Waking at an early hour this fine Saturday, I spent time wondering what to hike. An inquiry to a former hiking companion was returned with a 4:30 a.m. phone call! I declined an offer to climb Pyramid Peak, as it'd take time to get out my old ski gear. Regular hiking wouldn't get very far, as well as I can imagine.

I hoped for a call back for more reasonable hikes or climbs, but nothing there. I wished to head for another short road trip, but for basic conservation. So, the choice was Cold Canyon, the loop, for my twenty-first time!

Hardly ever failing me in new, interesting, things, maybe some hikers would wish to speak with me. I left home and motored to the trailhead. Some new items were seen enroute, and I tried to keep track of what was different.

Starting my hike at about 10:30 a.m., I sauntered up the higher end of the loop trail. A small dirt slide went up to the edge of the trail, not far from the start. There had been a sign indicating a slide, back on CA 128. The recent rains had loosened the dirt, but not as much as I've seen elsewhere, at other times.

Encountering two separate hikers, and one couple, all each with a dog, I wondered about the presumed rules. I was to note later that the sign at the lower start must have been changed, although the signboard, if closely read, said no dogs in the preserve. The higher loop trail is now labeled "dog-friendly." On the high route, no paper sign barred any dog's entrance to the preserve, as seen a year ago, or so.
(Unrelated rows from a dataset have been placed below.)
(** * Meal-count layout detector: a shallow embedding and its properties

    The development embeds the two meal-count parsers of the repository:
    the "debugger" parser (fuzzy labels, permissive marks, [build_all]) and
    the "monitoring" parser (exact labels, string-only marks,
    [build_report]), and the name splitter of the roster extractor.  A
    worksheet is a rectangular frame of untyped cells
    as pandas hands it over ([header=None]); text is a string of 8-bit
    characters (code points 0..255), numbers are integers. *)

From Stdlib Require Import Strings.String Strings.Ascii Lists.List Sorting.Sorted.
From Stdlib Require Import ZArith NArith Arith PeanoNat Bool Lia.
From Stdlib Require Import Numbers.DecimalString QArith Sorting.Permutation.
Import ListNotations.

Open Scope string_scope.
Open Scope nat_scope.
Open Scope list_scope.

(* ===================================================================== *)
(** ** Python text primitives *)
(* ===================================================================== *)

Module PyStr.

(** [str.isspace] on the first 256 code points. *)
Definition is_space (c : ascii) : bool :=
  let n := N_of_ascii c in
  ((9 <=? n) && (n <=? 13) || (28 <=? n) && (n <=? 32)
   || (n =? 133) || (n =? 160))%N.

(** [str.lower] on one character of the first 256 code points. *)
Definition lower_char (c : ascii) : ascii :=
  let n := N_of_ascii c in
  if ((65 <=? n) && (n <=? 90))%N then ascii_of_N (n + 32)
  else if ((192 <=? n) && (n <=? 222) && negb (n =? 215))%N
       then ascii_of_N (n + 32)
  else c.

Fixpoint lower (s : string) : string :=
  match s with
  | EmptyString => EmptyString
  | String c s' => String (lower_char c) (lower s')
  end.

Fixpoint lstrip (s : string) : string :=
  match s with
  | EmptyString => EmptyString
  | String c s' => if is_space c then lstrip s' else s
  end.

Fixpoint rstrip (s : string) : string :=
  match s with
  | EmptyString => EmptyString
  | String c s' =>
      match rstrip s' with
      | EmptyString => if is_space c then EmptyString else String c EmptyString
      | r => String c r
      end
  end.

(** [s.strip()] *)
Definition strip (s : string) : string := rstrip (lstrip s).

(** [s.rstrip(".")] *)
Fixpoint rstrip_dots (s : string) : string :=
  match s with
  | EmptyString => EmptyString
  | String c s' =>
      match rstrip_dots s' with
      | EmptyString => if Ascii.eqb c "."%char then EmptyString
                       else String c EmptyString
      | r => String c r
      end
  end.

(** [t.startswith(p)] *)
Fixpoint startswith (t p : string) : bool :=
  match p, t with
  | EmptyString, _ => true
  | String _ _, EmptyString => false
  | String a p', String b t' => Ascii.eqb a b && startswith t' p'
  end.

(** [t.endswith(p)] for a one-character [p]. *)
Fixpoint endswith_char (t : string) (p : ascii) : bool :=
  match t with
  | EmptyString => false
  | String c EmptyString => Ascii.eqb c p
  | String _ t' => endswith_char t' p
  end.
I shortly topped the first bump, and took a few photos. Nothing new, there. I had taken the short side trail to the overlook, noting a few paintbrush. These were now starting to bloom, although I had seen only several clumps of them, this day.

Seeing about a dozen hikers this day, some were chugging up without packs or water. I had my quart water bottle and two cans of cold soda. I was to get back thirsty, but with no great fatigue or headache.
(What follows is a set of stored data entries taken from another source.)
(** * Archy crawler service: the cleaning and scraping pipeline of
      [src/crawler/main.py]

    The development embeds [clean_terraform_docs] and [scrape_url] and proves
    the properties of the design document about them.

    Python strings are sequences of Unicode code points; [len] counts code
    points.  A [str] is therefore a list of code points, each one a number. *)

From Stdlib Require Import Strings.String Strings.Ascii Numbers.DecimalString.
From Stdlib Require Import List NArith Arith Lia Bool.
From Stdlib Require DecimalNat.
Import ListNotations.

Set Implicit Arguments.

(** ** Python's [str] and the string operations the program uses *)

Module PyStr.

Definition char := N.
Definition str := list char.

Definition NL : char := 10%N.
Definition BACKSLASH : char := 92%N.
Definition LETTER_n : char := 110%N.

(** The code points of an ASCII text, as written. *)
Definition codes (x : String.string) : str :=
  map Ascii.N_of_ascii (String.list_ascii_of_string x).

(** Python's reading of a literal: the two characters backslash, [n] stand
    for one newline.  No literal of the program holds another escape. *)
Fixpoint unescape (s : str) : str :=
  match s with
  | [] => []
  | c :: s' =>
      match s' with
      | d :: s'' =>
          if (N.eqb c BACKSLASH && N.eqb d LETTER_n)%bool
          then NL :: match unescape s' with _ :: r => r | [] => [] end
          else c :: unescape s'
      | [] => [c]
      end
  end.

Definition lit (x : String.string) : str := unescape (codes x).
Arguments lit x%_string.

(** [s.startswith(pre)] *)
Fixpoint startswith (pre s : str) : bool :=
  match pre, s with
  | [], _ => true
  | _ :: _, [] => false
  | p :: pre', c :: s' => N.eqb p c && startswith pre' s'
  end.

(** [pat in s] *)
Fixpoint contains (pat s : str) : bool :=
  startswith pat s ||
  match s with
  | [] => false
  | _ :: s' => contains pat s'
  end.

(** [s.count(pat)] for a non-empty [pat]: occurrences are counted from the
    left and do not overlap; [skip] is the number of characters still covered
    by the occurrence counted last. *)
Fixpoint count_from (pat : str) (skip : nat) (s : str) : nat :=
  match s with
  | [] => 0
  | _ :: s' =>
      match skip with
      | S k => count_from pat k s'
      | O => if startswith pat s
             then S (count_from pat (length pat - 1) s')
             else count_from pat 0 s'
      end
  end.

Definition count (pat s : str) : nat := count_from pat 0 s.

(** [s.split(sep)] for a one-character separator: never the empty list. *)
Fixpoint split (sep : char) (s : str) : list str :=
  match s with
  | [] => [[]]
  | c :: s' =>
      if N.eqb c sep then [] :: split sep s'
      else match split sep s' with
           | l :: ls => (c :: l) :: ls
           | [] => [[c]]
           end
  end.

(** [sep.join(ls)] *)
Fixpoint join (sep : str) (ls : list str) : str :=
  match ls with
  | [] => []
  | l :: ls' =>
      match ls' with
      | [] => l
      | _ :: _ => l ++ sep ++ join sep ls'
      end
  end.

(** [c.isspace()]: the white space of Unicode as CPython decides it. *)
Definition isspace (c : char) : bool :=
  ((9 <=? c) && (c <=? 13) || (28 <=? c) && (c <=? 32) ||
   (c =? 133) || (c =? 160) || (c =? 5760) ||
   (8192 <=? c) && (c <=? 8202) || (c =? 8232) || (c =? 8233) ||
   (c =? 8239) || (c =? 8287) || (c =? 12288))%N.

Fixpoint lstrip (s : str) : str :=
  match s with
  | [] => []
  | c :: s' => if isspace c then lstrip s' else s
  end.

Definition rstrip (s : str) : str := rev (lstrip (rev s)).

(** [s.strip()] *)
Definition strip (s : str) : str := rstrip (lstrip s).

(** [re.sub(r"\n{3,}", "\n\n", s)]: the pattern is greedy, so a match is a
    whole run of three or more newlines; [run] counts the newlines of the run
    being read. *)
Definition emit_run (run : nat) : str :=
  if 3 <=? run then [NL; NL] else repeat NL run.

Fixpoint sub_newlines (run : nat) (s : str) : str :=
  match s with
  | [] => emit_run run
  | c :: s' =>
      if N.eqb c NL then sub_newlines (S run) s'
      else emit_run run ++ c :: sub_newlines 0 s'
  end.

Definition re_sub_newlines (s : str) : str := sub_newlines 0 s.

(** [str(n)] for a length. *)
Definition str_of_nat (n : nat) : str :=
  codes (DecimalString.NilEmpty.string_of_uint (Nat.to_uint n)).

End PyStr.

Import PyStr.

(** ** [clean_terraform_docs] *)

(** The condition of the first loop. *)
Definition start_marker (line : str) : bool :=
  startswith (lit "# azurerm_") line ||
  startswith (lit "# data.azurerm_") line ||
  contains (lit "## Example Usage") line ||
  contains (lit "Example Usage") line.

(** [for i, x in enumerate(l): if p(x): ... i ...; break] *)
Fixpoint first_index (A : Type) (p : A -> bool) (l : list A) : option nat :=
  match l with
  | [] => None
  | x :: l' => if p x then Some 0
               else match first_index p l' with
                    | Some i => Some (S i)
                    | None => None
                    end
  end.

Definition doc_start (lines : list str) : nat :=
  match first_index start_marker lines with
  | Some i => i
  | None => 0
  end.

(** The second pattern is the two code points U+00C2, U+00A9 followed by
    a space and "20", as the source file spells it. *)
Definition footer_patterns : list str :=
  [ lit "HashiCorp"; [194%N; 169%N] ++ lit " 20"; lit "Privacy";
    lit "Terms of Service" ].

Definition footer_marker (line : str) : bool :=
  existsb (fun pattern => contains pattern line) footer_patterns.

(** [range(start, stop, -1)]: start, start-1, ..., stop+1. *)
Definition range_down (start stop : nat) : list nat :=
  rev (seq (S stop) (start - stop)).

Definition doc_end (lines : list str) (ds : nat) : nat :=
  match find (fun i => footer_marker (nth i lines []))
             (range_down (length lines - 1) ds) with
  | Some i => i
  | None => length lines
  end.

(** [l[a:b]] for [a <= len(l)] *)
Definition slice (A : Type) (l : list A) (a b : nat) : list A :=
  firstn (b - a) (skipn a l).

Definition skip_patterns : list str :=
  [ lit "Browse"; lit "Sign-in"; lit "Search all resources";
    lit "Version History"; lit "[Published"; lit "View all versions" ].

(** The two conditions of the filtering loop, each followed by [continue]. *)
Definition nav_noise (line : str) : bool :=
  existsb (fun pattern => contains pattern line) skip_patterns &&
  (length line <? 150).

Definition link_noise (line : str) : bool :=
  5 <? count (lit "](") line.

Definition keep (line : str) : bool :=
  negb (nav_noise line) && negb (link_noise line).

Definition doc_section (lines : list str) : list str :=
  let ds := doc_start lines in
  slice lines ds (doc_end lines ds).

(** The filtering loop: [continue] on a noise line, [append] otherwise. *)
Fixpoint filter_loop (section cleaned_lines : list str) : list str :=
  match section with
  | [] => cleaned_lines
  | line :: rest =>
      if nav_noise line then filter_loop rest cleaned_lines
      else if link_noise line then filter_loop rest cleaned_lines
      else filter_loop rest (cleaned_lines ++ [line])
  end.

Definition cleaned_lines (markdown : str) : list str :=
  filter_loop (doc_section (split NL markdown)) [].

Definition normalize (markdown : str) : str :=
  strip (re_sub_newlines markdown).

Definition clean_terraform_docs (markdown : str) : str :=
  normalize (join [NL] (cleaned_lines markdown)).

(** ** [scrape_url] *)

Record ScrapeRequest := { url : str }.

Record ScrapeResponse := {
  markdown : str;
  success : bool;
  error : option str
}.

(** What the program reads of the crawler's result: [result.success],
    [result.error_message] and [result.markdown_v2.raw_markdown];
    [markdown_v2] may be [None]. *)
Record CrawlResult := {
  result_success : bool;
  error_message : option str;
  markdown_v2 : option str
}.

(** One use of [crawler.arun] on a URL, inside a session that is entered
    and left without an exception: it raises an [Exception] that is not an
    [HTTPException] ([message] is its [str]; the crawler has no
    [HTTPException] of its own), or it returns a result.  What else the
    [try] block can meet is in [session] below. *)
Inductive crawl :=
| CrawlRaises (message : str)
| CrawlReturns (result : CrawlResult).

(** What is raised inside the [try] block. *)
Inductive raised :=
| HTTPException (status_code : nat) (detail : str)
| Exception (message : str).

(** What a call of [scrape_url] ends with when it returns or raises an
    [HTTPException]; [answer] below adds the exception that no handler
    catches. *)
Inductive outcome :=
| Returns (response : ScrapeResponse)
| Raises (status_code : nat) (detail : str).

(** An f-string field: [None] is printed as its name. *)
Definition fmt (o : option str) : str :=
  match o with
  | Some s => s
  | None => lit "None"
  end.

Definition full_url (request : ScrapeRequest) : str :=
  if startswith (lit "/") (url request)
  then lit "https://registry.terraform.io" ++ url request
  else url request.

Definition too_short_detail (n : nat) : str :=
  lit "Extracted content too short (" ++ str_of_nat n ++
  lit " chars). Page may not have loaded properly.".

Section Scrape.

(** The crawler: [arun k u] is what its call on [u] does when [k] calls were
    made before it in the same request. *)
Variable arun : nat -> str -> crawl.

(** The body of the [try] block from the call of [crawler.arun] on, with the
    URLs the crawler was called on; [scrape_session] below adds the steps
    before and after it. *)
Definition try_block (request : ScrapeRequest)
  : (raised + ScrapeResponse) * list str :=
  let calls := [full_url request] in
  match arun 0 (full_url request) with
  | CrawlRaises message => (inl (Exception message), calls)
  | CrawlReturns result =>
      if negb (result_success result) then
        (inl (HTTPException 500
                (lit "Crawl failed: " ++ fmt (error_message result))), calls)
      else
        match markdown_v2 result with
        | None =>
            (inl (Exception
                    (lit "'NoneType' object has no attribute 'raw_markdown'")),
             calls)
        | Some raw_markdown =>
            let markdown := clean_terraform_docs raw_markdown in
            if length markdown <? 200 then
              (inl (HTTPException 500 (too_short_detail (length markdown))),
               calls)
            else
              (inr {| markdown := markdown; success := true; error := None |},
               calls)
        end
  end.

(** [except HTTPException: raise] and [except Exception as e: return ...] *)
Definition scrape_url (request : ScrapeRequest) : outcome * list str :=
  match try_block request with
  | (inl (HTTPException status_code detail), calls) =>
      (Raises status_code detail, calls)
  | (inl (Exception e), calls) =>
      (Returns {| markdown := []; success := false; error := Some e |}, calls)
  | (inr response, calls) => (Returns response, calls)
  end.

End Scrape.

(** ** Concrete inputs used below *)

(** A crawler whose render fails with the message "timeout". *)
Definition arun_timeout (k : nat) (u : str) : crawl :=
  CrawlReturns {| result_success := false;
                  error_message := Some (lit "timeout");
                  markdown_v2 := None |}.


(** A crawler that raises. *)
Definition arun_broken (k : nat) (u : str) : crawl :=
  CrawlRaises (lit "connection refused").

(** A crawler that renders a page of [n] letters. *)
Definition arun_letters (n : nat) (k : nat) (u : str) : crawl :=
  CrawlReturns {| result_success := true;
                  error_message := None;
                  markdown_v2 := Some (repeat 120%N n) |}.

Definition request_path : ScrapeRequest :=
  {| url := lit "/providers/hashicorp/azurerm/latest/docs" |}.

(** The first end-to-end scenario of the design document. *)
Definition scenario_one : str :=
  lit "# azurerm_foo\n\nsome docs\n\nHashiCorp\nPrivacy\n".

(** Its lines above the last line that holds a footer marker. *)
Definition scenario_one_above : list str :=
  [lit "# azurerm_foo"; []; lit "some docs"; []; lit "HashiCorp"].

(** A page whose first line mentions "Example Usage" before the heading. *)
Definition early_example_usage : str :=
  lit "Docs: Example Usage\n# azurerm_foo\nbody".

(** ** The conditions as the design document words them *)

(** A top-level heading with one of the two recognized prefixes. *)
Definition heading (line : str) : bool :=
  startswith (lit "# azurerm_") line ||
  startswith (lit "# data.azurerm_") line.

(** The start boundary matches a heading or contains "Example Usage". *)
Definition start_boundary_line (line : str) : bool :=
  heading line || contains (lit "Example Usage") line.

(** A run of three newlines somewhere in the text. *)
Definition triple_newline (s : str) : bool := contains [NL; NL; NL] s.

(** White space at the two ends of a text. *)
Definition leading_space (s : str) : bool :=
  match s with
  | c :: _ => isspace c
  | [] => false
  end.

Definition trailing_space (s : str) : bool := leading_space (rev s).

(** The characters of some lines, one more per line for its newline. *)
Definition weight (ls : list str) : nat :=
  list_sum (map (fun l => S (length l)) ls).

(** A small page that needs trimming only. *)
Definition tidy_page : str := lit "  hello\n\nworld \n".

(** A newline at the two ends of a text. *)
Definition starts_with_newline (s : str) : bool := startswith [NL] s.
Definition ends_with_newline (s : str) : bool := startswith [NL] (rev s).

(** A line that no boundary takes for a marker and the filter keeps. *)
Definition plain_line (l : str) : bool :=
  negb (start_marker l) && negb (footer_marker l) && keep l.

(** Markdown links of a line: a closing bracket next to an opening
    parenthesis. *)
Definition RBRACKET : char := 93%N.
Definition LPAREN : char := 40%N.

Fixpoint link_pairs (s : str) : nat :=
  match s with
  | [] => 0
  | c :: s' =>
      (if N.eqb c RBRACKET && startswith [LPAREN] s' then 1 else 0)
      + link_pairs s'
  end.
Some snowy Coast Range peaks appeared to the north, and the distant Sierra could also be seen. A lone motorboat zoomed across the lake, and I had an energetic time making this high loop.

Soon over the high bump, and then down to the Homestead, a few hikers were resting. I took several movie clips of the small cascades (top photo) at one point. Such sights make the reconnection with nature so enjoyable! I glanced to the side and spotted a few old mushrooms, and saw that it was probably too late to witness the more abundant winter displays that I had once seen.

The main stream crossing was a good three foot rock hop, and the water was so clear! I looked for more photos to snap, but soon I came back nearly to the highway. About then 1:35 p.m., I resolved to do Pleasants Ridge.

Clambering up the steep, rocky trail, I enjoyed the exercise for gain, and then ran into some kids. No water or packs, so too much for them. I continued on to the first hill, as the rocks and a lone oak tree (photo right) make this side trip so nice!

Having the time, I sought to bag what seemed to be a higher peak. Obtaining good views of the local Central Valley to the east, I rested on a small second hill, and had my second can of soda, still cold. It was then time to head up again, and the trail, up here, climbs so nicely, compared to the steep portion lower down.

Hopping on larger rocks, I liked the geology. A few more wildflowers appeared, and I shot the best of them. The trail is then overgrown, but I had my long pants and shell parka on. I pushed through the thicker parts, and soon topped the high bump. I seemed to remember that I had been up to here before, and decided to make this the end of my day's uphill exercise. Two further bumps on this ridge looked about as high or higher, but I had no more water to continue on.

Turning back at 3 p.m., I savored the day, so nice for hikers! It would be a careful step down the rocky, steep parts, and then back to the main trail and cars. Someday, I'll explore further, and see what lies atop the two further bumps. I had seen a new plastic container, with condensation and paper inside, back on the loop trail, near the 1,580'+ bump. Didn't touch it. Registers, if that's what that was, really don't belong here, although there are two official ones at each trail start. Just too accessible!

Back to the cars at about 4 p.m., I thought to get liquid. I haven't been this dehydrated for some time. I drank up two bottles of refreshments bought back at a store along CA 128, and merrily motored home.

No bugs, and the sky was full of high clouds, so no sun block needed. I wore a heavier jacket at first, but all came off, EW bottoms included, to don myself in only a T-shirt and shell parka, with light pants. My ball cap served to keep the sun off my head. I used a very old, worn-out, pair of boots, figuring that the trails would be too muddy. Only a few churned-up spots had to be hiked around, and my boot soles stayed clump free.

Checking back, I saw that I had counted this double hike as 5 miles with 2,700' gain, for the day. With the new trail figures (4.75 miles for the loop), I'd think it comes to more like 6 miles, and perhaps, 2,800' gain. Captured 311 images and movie clips. Really a worthwhile hike for the 80 miles, round trip, of driving!